Mr. Bateman says it’s a balancing act for him and his fellow councillors to find solutions for both the older-generation suburbanites from eastern Langley, who moved out for a rural experience, and the newer suburbanites in western Langley, who want something more like a city.
The older generation doesn’t always get the transit hunger of the newer residents. “One said to me, ‘Why are you talking about buses? We use cars. That’s how we built this place.’ ” In the seventies, eighties and even nineties, says Mr. Bateman, if you built transit to a community, it meant to many people that it was poor.
In Maple Ridge – the last major suburb left that still sees more single-family homes built than multifamily each year, though not by much – Mayor Ernie Daykin says he feels the shift in his own family. His family started farming in the area in 1879; he ran a lumber-store franchise.
“I think differently than my kids,” he says. “They’re content with a townhome. And my daughter is the recycle queen, very conscious of the environment. There’s an expectation from that group that we’re going to do a better job of developing.”
For him, that means a new and different kind of debate when, for example, Walmart comes to town wanting to build on a green field near the old Albion ferry, something his council is currently grappling with.
Pollster Greg Lyle, an avid observer of subtle shifts in public opinion, thinks the new suburban patterns could mean a change in political behaviour.
Until recently, the suburbs have been seen as an undifferentiated mass of mostly conservative voters. Mr. Lyle, who runs the polling company Innovative Research Group, believes they’ve been inclined to vote that way because they’re stretched so thin, in time and money.

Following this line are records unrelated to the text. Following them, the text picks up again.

(* ===== verification/Digest.v ===== *)
(** * SHA-256 and HMAC

    The digest functions of Python's [hashlib] and [hmac] that the repository
    seals its records with, written out so that every digest of the model can
    be computed.  The test vectors at the end are those of FIPS 180-4 and of
    RFC 4231.  Nothing is assumed about collisions: theorems that need one are
    stated up to an explicit pair of colliding inputs. *)

From S2P Require Import Prelude Text.

(** The low 32 bits of a word. *)
Definition w32 (x : Z) : Z := Z.land x 0xffffffff.
Definition rotr (n x : Z) : Z :=
  w32 (Z.lor (Z.shiftr x n) (Z.shiftl x (32 - n))).
Definition not32 (x : Z) : Z := Z.lxor x 0xffffffff.

(** The constants of FIPS 180-4, section 4.2.2 and 5.3.3: the first 32 bits of the fractional
    parts of the cube roots of the first 64 primes, and of the square roots of the first 8. *)
Definition is_prime (n : nat) : bool :=
  forallb (λ d, negb (n mod d =? 0)%nat) (seq 2 (n - 2)).
Definition primes : list Z := map Z.of_nat (filter is_prime (seq 2 310)).

(** The cube root of [n], rounded down, by its bits from [2 ^ (k - 1)] down. *)
Fixpoint cube_root (k : nat) (r n : Z) : Z :=
  match k with
  | O => r
  | S k' => let r' := r + 2 ^ Z.of_nat k' in
            cube_root k' (if r' * r' * r' <=? n then r' else r) n
  end.

Definition sha_k : list Z :=
  Eval vm_compute in map (λ p, w32 (cube_root 36 0 (p * 2 ^ 96))) primes.
Definition sha_h0 : list Z :=
  Eval vm_compute in map (λ p, w32 (Z.sqrt (p * 2 ^ 64))) (take 8 primes).

Definition big_sigma0 x := Z.lxor (rotr 2 x) (Z.lxor (rotr 13 x) (rotr 22 x)).
Definition big_sigma1 x := Z.lxor (rotr 6 x) (Z.lxor (rotr 11 x) (rotr 25 x)).
Definition small_sigma0 x := Z.lxor (rotr 7 x) (Z.lxor (rotr 18 x) (Z.shiftr x 3)).
Definition small_sigma1 x := Z.lxor (rotr 17 x) (Z.lxor (rotr 19 x) (Z.shiftr x 10)).
Definition choose x y z := Z.lxor (Z.land x y) (Z.land (not32 x) z).
Definition majority x y z := Z.lxor (Z.land x y) (Z.lxor (Z.land x z) (Z.land y z)).

(** The message schedule keeps the last sixteen words, newest first. *)
Definition schedule_next (win : list Z) : Z :=
  w32 (small_sigma1 (nth 1 win 0) + nth 6 win 0
       + small_sigma0 (nth 14 win 0) + nth 15 win 0).

Fixpoint schedule_loop (n : nat) (win : list Z) : list Z :=
  match n with
  | O => []
  | S n' => let w := schedule_next win in w :: schedule_loop n' (w :: take 15 win)
  end.

Definition schedule (block : list Z) : list Z := block ++ schedule_loop 48 (rev block).

Definition sha_round (st : list Z) (kw : Z * Z) : list Z :=
  match st with
  | [a; b; c; d; e; f; g; h] =>
      let t1 := h + big_sigma1 e + choose e f g + fst kw + snd kw in
      let t2 := big_sigma0 a + majority a b c in
      [w32 (t1 + t2); a; b; c; w32 (d + t1); e; f; g]
  | _ => st
  end.

Definition sha_block (st : list Z) (block : list Z) : list Z :=
  zip_with (λ x y, w32 (x + y)) st
    (foldl sha_round st (zip sha_k (schedule block))).

Definition word_be (b : bytes) : Z := foldl (λ a x, 256 * a + x) 0 b.

(** [chunks fuel k l]: consecutive pieces of [k] elements. *)
Fixpoint chunks (fuel : nat) (k : nat) (l : list Z) : list (list Z) :=
  match fuel, l with
  | O, _ => []
  | _, [] => []
  | S f, _ => take k l :: chunks f k (drop k l)
  end.

Definition sha_pad (m : bytes) : bytes :=
  m ++ 0x80 :: replicate (Z.to_nat ((55 - len m) mod 64)) 0 ++ to_bytes_be 8 (8 * len m).

(** [hashlib.sha256(m).digest()] *)
Definition sha256 (m : bytes) : bytes :=
  let p := sha_pad m in
  let words b := map word_be (chunks 16 4 b) in
  concat (map (to_bytes_be 4)
    (foldl sha_block sha_h0 (map words (chunks (length p) 64 p)))).

(** [hashlib.sha256(m).hexdigest()] *)
Definition sha256_hex (m : bytes) : str := hex_bytes (sha256 m).

(** [hmac.new(key, m, hashlib.sha256).digest()] *)
Definition hmac_sha256 (key m : bytes) : bytes :=
  let k0 := if 64 <? len key then sha256 key else key in
  let k := k0 ++ replicate (64 - length k0) 0 in
  sha256 (map (Z.lxor 0x5c) k ++ sha256 (map (Z.lxor 0x36) k ++ m)).

(** ** Shape of a digest *)

Lemma sha_round_length st kw : length (sha_round st kw) = length st.
Proof. by do 9 (destruct st as [|? st]; [done|]). Qed.

Lemma sha_rounds_length st l : length (foldl sha_round st l) = length st.
Proof.
  revert st. induction l as [|kw l IH]; intros st; [done|]. simpl.
  by rewrite IH, sha_round_length.
Qed.

Lemma sha_blocks_length st bl : length (foldl sha_block st bl) = length st.
Proof.
  revert st. induction bl as [|b bl IH]; intros st; [done|]. simpl. rewrite IH.
  unfold sha_block. rewrite length_zip_with, sha_rounds_length. lia.
Qed.

Lemma concat_be4_length l : length (concat (map (to_bytes_be 4) l)) = (4 * length l)%nat.
Proof. induction l; cbn [map concat length]; rewrite ?length_app, ?to_bytes_be_length; lia. Qed.

Lemma sha256_length m : length (sha256 m) = 32%nat.
Proof. unfold sha256. by rewrite concat_be4_length, sha_blocks_length. Qed.

Lemma concat_be4_bytes l : forallb is_byte (concat (map (to_bytes_be 4) l)) = true.
Proof.
  induction l as [|x l IH]; [done|]. cbn [map concat].
  by rewrite forallb_app, IH, to_bytes_be_bytes.
Qed.

Lemma sha256_bytes m : forallb is_byte (sha256 m) = true.
Proof. apply concat_be4_bytes. Qed.

Lemma sha256_hex_inj m1 m2 : sha256_hex m1 = sha256_hex m2 → sha256 m1 = sha256 m2.
Proof. apply hex_bytes_inj; apply sha256_bytes. Qed.

Lemma sha256_hex_shape m :
  length (sha256_hex m) = 64%nat ∧ forallb is_hex_digit (sha256_hex m) = true.
Proof.
  split; [unfold sha256_hex; by rewrite hex_bytes_length, sha256_length|].
  apply hex_bytes_digits, sha256_bytes.
Qed.

(** ** Test vectors *)

Example sha256_empty : sha256_hex [] =
  lit "e3b0c44298fc1c149afbf4c8996fb92427ae41e4649b934ca495991b7852b855".
Proof. vm_compute. reflexivity. Qed.

Example sha256_abc : sha256_hex (lit "abc") =
  lit "ba7816bf8f01cfea414140de5dae2223b00361a396177a9cb410ff61f20015ad".
Proof. vm_compute. reflexivity. Qed.

Example sha256_two_blocks :
  sha256_hex (lit "abcdbcdecdefdefgefghfghighijhijkijkljklmklmnlmnomnopnopq") =
  lit "248d6a61d20638b8e5c026930c3e6039a33ce45964ff2167f6ecedd419db06c1".
Proof. vm_compute. reflexivity. Qed.

Example hmac_sha256_rfc4231_2 :
  hex_bytes (hmac_sha256 (lit "Jefe") (lit "what do ya want for nothing?")) =
  lit "5bdcc146bf60754e6a042426089575c75a003f089d2739839dec58b964ec3843".
Proof. vm_compute. reflexivity. Qed.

“What I run into is people who are exhausted. They don’t get enough down time or sleep time. They’re driven to the suburbs in the first place because they think it’s more affordable and they don’t realize the time and driving it’s going to cost them,” says Mr. Lyle. “They have no time to watch The National or read a newspaper. So when they do hear about an issue, they’re angry. They become populists.”
But the suburbs now hold the majority of the country’s population, Mr. Lyle says. And while some voters there may stay true to the image of the conservative suburbanite, others – living in places that increasingly feel like cities – may change.
“I would argue those people in the town centres will be less populist than the old suburbanites,” says Mr. Lyle. “They’ll be more like people in the city, where life is lived more easily.”